What is expected:
Please copy exactly the lines that run from the start of the entries to the line containing "Lemma uin_ok_step s", inclusive.

* * *

(* ===== verification/BlockSteps.v ===== *)
(** The steps of the end of a block, one after the other: each keeps the
    invariant [binv] of [BlockInv]. *)

From stdpp Require Import base gmap list sorting.
From Stdlib Require Import ZArith Lia.
From S2P Require Import Prelude Params HashTree Usertxs Accounts Servers Ledger Process Invariant Hlog Block BlockInv.

Section BlockSteps.
Context `{Sha256}.

(** * Remote accounts and node status: no bank changes *)

Record pstep (s s' : server) : Prop := {
  ps_quiet : quiet s s';
  ps_step : bstep s s';
  ps_bnk : blk_bnk s' = blk_bnk s;
  ps_get : blk_get s' = blk_get s
}.

Lemma pstep_refl s : pstep s s.
Proof. split; auto using quiet_refl, bstep_refl. Qed.
Lemma pstep_trans s s' s'' : pstep s s' -> pstep s' s'' -> pstep s s''.
Proof. intros [A B C D] [A' B' C' D']. split; try congruence; eauto using quiet_trans, bstep_trans. Qed.

Lemma fields_pstep s s' :
  usr_ s' = usr_ s -> srvs_ s' = srvs_ s -> deposit s' = deposit s -> blk_bnk s' = blk_bnk s -> blk_get s' = blk_get s ->
  pstep s s'.
Proof. intros. split; auto using fields_bstep, quiet_fields. Qed.

Lemma deposit_pstep s b u mass : acct s b u -> pstep s (add_deposit s b u mass).
Proof. intros Ha. split; [now apply quiet_fields|now apply add_deposit_bstep|reflexivity..]. Qed.

Lemma status_pstep s i f : pstep s (set_status s i f).
Proof.
  unfold set_status.
  assert (Q : quiet s (put_cur_node s i ((cur_node s i) <| n_status ::= f |>))).
  { apply (quiet_node s i (fun n => n <| n_status ::= f |>)). intros n. now split_and!. }
  split; [exact Q|now apply quiet_bstep|reflexivity..].
Qed.

Lemma acct_pstep s s' b u : pstep s s' -> acct s b u -> acct s' b u.
Proof. intros [_ [G _] _ _]. now apply acct_grows. Qed.

(** The accounts that the queues of the block name exist. *)
Definition uin_ok (s : server) (m : list (uin_t * list Z)) : Prop :=
  Forall (fun p : uin_t * list Z => acct s p.1.(ui_abank) p.1.(ui_auser)) m.

Lemma uin_ok_step s s' m : pstep s s' -> uin_ok s m -> uin_ok s' m.
Proof. intros P Hm. eapply Forall_impl; [exact Hm|]. intros p. now apply acct_pstep. Qed.

Lemma uin_push_ok s k tx m : acct s k.(ui_abank) k.(ui_auser) -> uin_ok s m -> uin_ok s (uin_push k tx m).
Proof.
  intros Hk. induction 1 as [|[k' q] m Hp Hm IH]; cbn [uin_push]; [constructor; [exact Hk|constructor]|].
  destruct (memcmp _ _); repeat (constructor; auto).
Qed.
(* ===== verification/Chain.v ===== *)
(** The chain of block headers in [common/servers.hpp]: the files
    [servers.srv], [header.hdr] and [%03X.now], the links and headers a
    syncing node receives, the list of VIP keys and the block signatures. *)

From stdpp Require Import base gmap list.
From Stdlib Require Import ZArith Lia.
From S2P Require Import Prelude Params HashTree Usertxs Accounts Servers Ledger Process Hlog Block Demo.

(** * [servers.srv] *)

(** The part of the file before the nodes. *)
Definition head_data (s : servers) : list Z :=
  le_bytes 4 1 ++ le_bytes 4 s.(sv_now) ++ le_bytes 4 s.(sv_msg) ++ le_bytes 4 s.(sv_nod) ++ le_bytes 4 s.(sv_div) ++
  s.(sv_oldhash) ++ s.(sv_minhash) ++ s.(sv_msghash) ++ s.(sv_nodhash) ++ s.(sv_viphash) ++ s.(sv_nowhash) ++
  le_bytes 2 s.(sv_vok) ++ le_bytes 2 s.(sv_vno) ++ le_bytes 2 s.(sv_vtot).

Definition node_data (n : node) : list Z :=
  n.(n_pk) ++ le_bytes 32 n.(n_hash) ++ n.(n_msha) ++ le_bytes 4 n.(n_msid) ++ le_bytes 4 n.(n_mtim) ++
  le_bytes 8 n.(n_weight) ++ le_bytes 4 n.(n_status) ++ le_bytes 4 n.(n_users) ++ le_bytes 4 n.(n_port) ++
  le_bytes 4 n.(n_ipv4).

Definition data_write (s : servers) (write_nodes : bool) (file : list Z) : list Z :=
  pwrite 0 (head_data s ++ if write_nodes then concat (map node_data (take (Z.to_nat s.(sv_nod)) s.(sv_nodes))) else []) file.

(** One node is read over the old value; [changed] is not in the file. *)
Definition node_read (old : node) (f : list Z) : option (node * list Z) :=
  let* (pk, f) := fread 32 f in
  let* (hash, f) := fread_le 32 f in
  let* (msha, f) := fread 32 f in
  let* (msid, f) := fread_le 4 f in
  let* (mtim, f) := fread_le 4 f in
  let* (weight, f) := fread_le 8 f in
  let* (status, f) := fread_le 4 f in
  let* (users, f) := fread_le 4 f in
  let* (port, f) := fread_le 4 f in
  let* (ipv4, f) := fread_le 4 f in
  Some ({| n_pk := pk; n_hash := hash; n_msha := msha; n_msid := msid; n_mtim := mtim; n_weight := i64 weight;
           n_status := status; n_users := users; n_port := port; n_ipv4 := ipv4; n_changed := old.(n_changed) |}, f).

Fixpoint nodes_read (olds : list node) (f : list Z) : option (list node) :=
  match olds with
  | [] => Some []
  | old :: olds => let* (n, f) := node_read old f in let* ns := nodes_read olds f in Some (n :: ns)
  end.

(** [nodes.resize(n)]. *)
Definition resize_nodes (n : Z) (ns : list node) : list node :=
  take (Z.to_nat n) ns ++ replicate (Z.to_nat n - length ns) zero_node.

(** [data_read] on a complete file; [None] is a file that ends too early, of
    which the code reads a part. *)
Definition data_read (s : servers) (file : list Z) (read_nodes : bool) : option servers :=
  let* (version, f) := fread_le 4 file in
  let* (now, f) := fread_le 4 f in
  let* (msg, f) := fread_le 4 f in
  let* (nod, f) := fread_le 4 f in
  let* (div, f) := fread_le 4 f in
  let* (oldhash, f) := fread 32 f in
  let* (minhash, f) := fread 32 f in
  let* (msghash, f) := fread 32 f in
  let* (nodhash, f) := fread 32 f in
  let* (viphash, f) := fread 32 f in
  let* (nowhash, f) := fread 32 f in
  let* (vok, f) := fread_le 2 f in
  let* (vno, f) := fread_le 2 f in
  let* (vtot, f) := fread_le 2 f in
  let* nodes := (if read_nodes && negb (nod =? 0) then nodes_read (resize_nodes nod s.(sv_nodes)) f else Some s.(sv_nodes)) in
  Some {| sv_now := now; sv_msg := msg; sv_nod := nod; sv_div := div; sv_oldhash := oldhash; sv_minhash := minhash;
          sv_msghash := msghash; sv_nodhash := nodhash; sv_viphash := viphash; sv_nowhash := nowhash; sv_vok := vok;
          sv_vno := vno; sv_vtot := vtot; sv_txs := s.(sv_txs); sv_nodes := nodes |}.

* * *

Worked solution:
(* ===== verification/BlockSteps.v ===== *)
(** The steps of the end of a block, one after the other: each keeps the
    invariant [binv] of [BlockInv]. *)

From stdpp Require Import base gmap list sorting.
From Stdlib Require Import ZArith Lia.
From S2P Require Import Prelude Params HashTree Usertxs Accounts Servers Ledger Process Invariant Hlog Block BlockInv.

Section BlockSteps.
Context `{Sha256}.

(** * Remote accounts and node status: no bank changes *)

Record pstep (s s' : server) : Prop := {
  ps_quiet : quiet s s';
  ps_step : bstep s s';
  ps_bnk : blk_bnk s' = blk_bnk s;
  ps_get : blk_get s' = blk_get s
}.

Lemma pstep_refl s : pstep s s.
Proof. split; auto using quiet_refl, bstep_refl. Qed.
Lemma pstep_trans s s' s'' : pstep s s' -> pstep s' s'' -> pstep s s''.
Proof. intros [A B C D] [A' B' C' D']. split; try congruence; eauto using quiet_trans, bstep_trans. Qed.

Lemma fields_pstep s s' :
  usr_ s' = usr_ s -> srvs_ s' = srvs_ s -> deposit s' = deposit s -> blk_bnk s' = blk_bnk s -> blk_get s' = blk_get s ->
  pstep s s'.
Proof. intros. split; auto using fields_bstep, quiet_fields. Qed.

Lemma deposit_pstep s b u mass : acct s b u -> pstep s (add_deposit s b u mass).
Proof. intros Ha. split; [now apply quiet_fields|now apply add_deposit_bstep|reflexivity..]. Qed.

Lemma status_pstep s i f : pstep s (set_status s i f).
Proof.
  unfold set_status.
  assert (Q : quiet s (put_cur_node s i ((cur_node s i) <| n_status ::= f |>))).
  { apply (quiet_node s i (fun n => n <| n_status ::= f |>)). intros n. now split_and!. }
  split; [exact Q|now apply quiet_bstep|reflexivity..].
Qed.

Lemma acct_pstep s s' b u : pstep s s' -> acct s b u -> acct s' b u.
Proof. intros [_ [G _] _ _]. now apply acct_grows. Qed.

(** The accounts that the queues of the block name exist. *)
Definition uin_ok (s : server) (m : list (uin_t * list Z)) : Prop :=
  Forall (fun p : uin_t * list Z => acct s p.1.(ui_abank) p.1.(ui_auser)) m.

Lemma uin_ok_step s s' m : pstep s s' -> uin_ok s m -> uin_ok s' m.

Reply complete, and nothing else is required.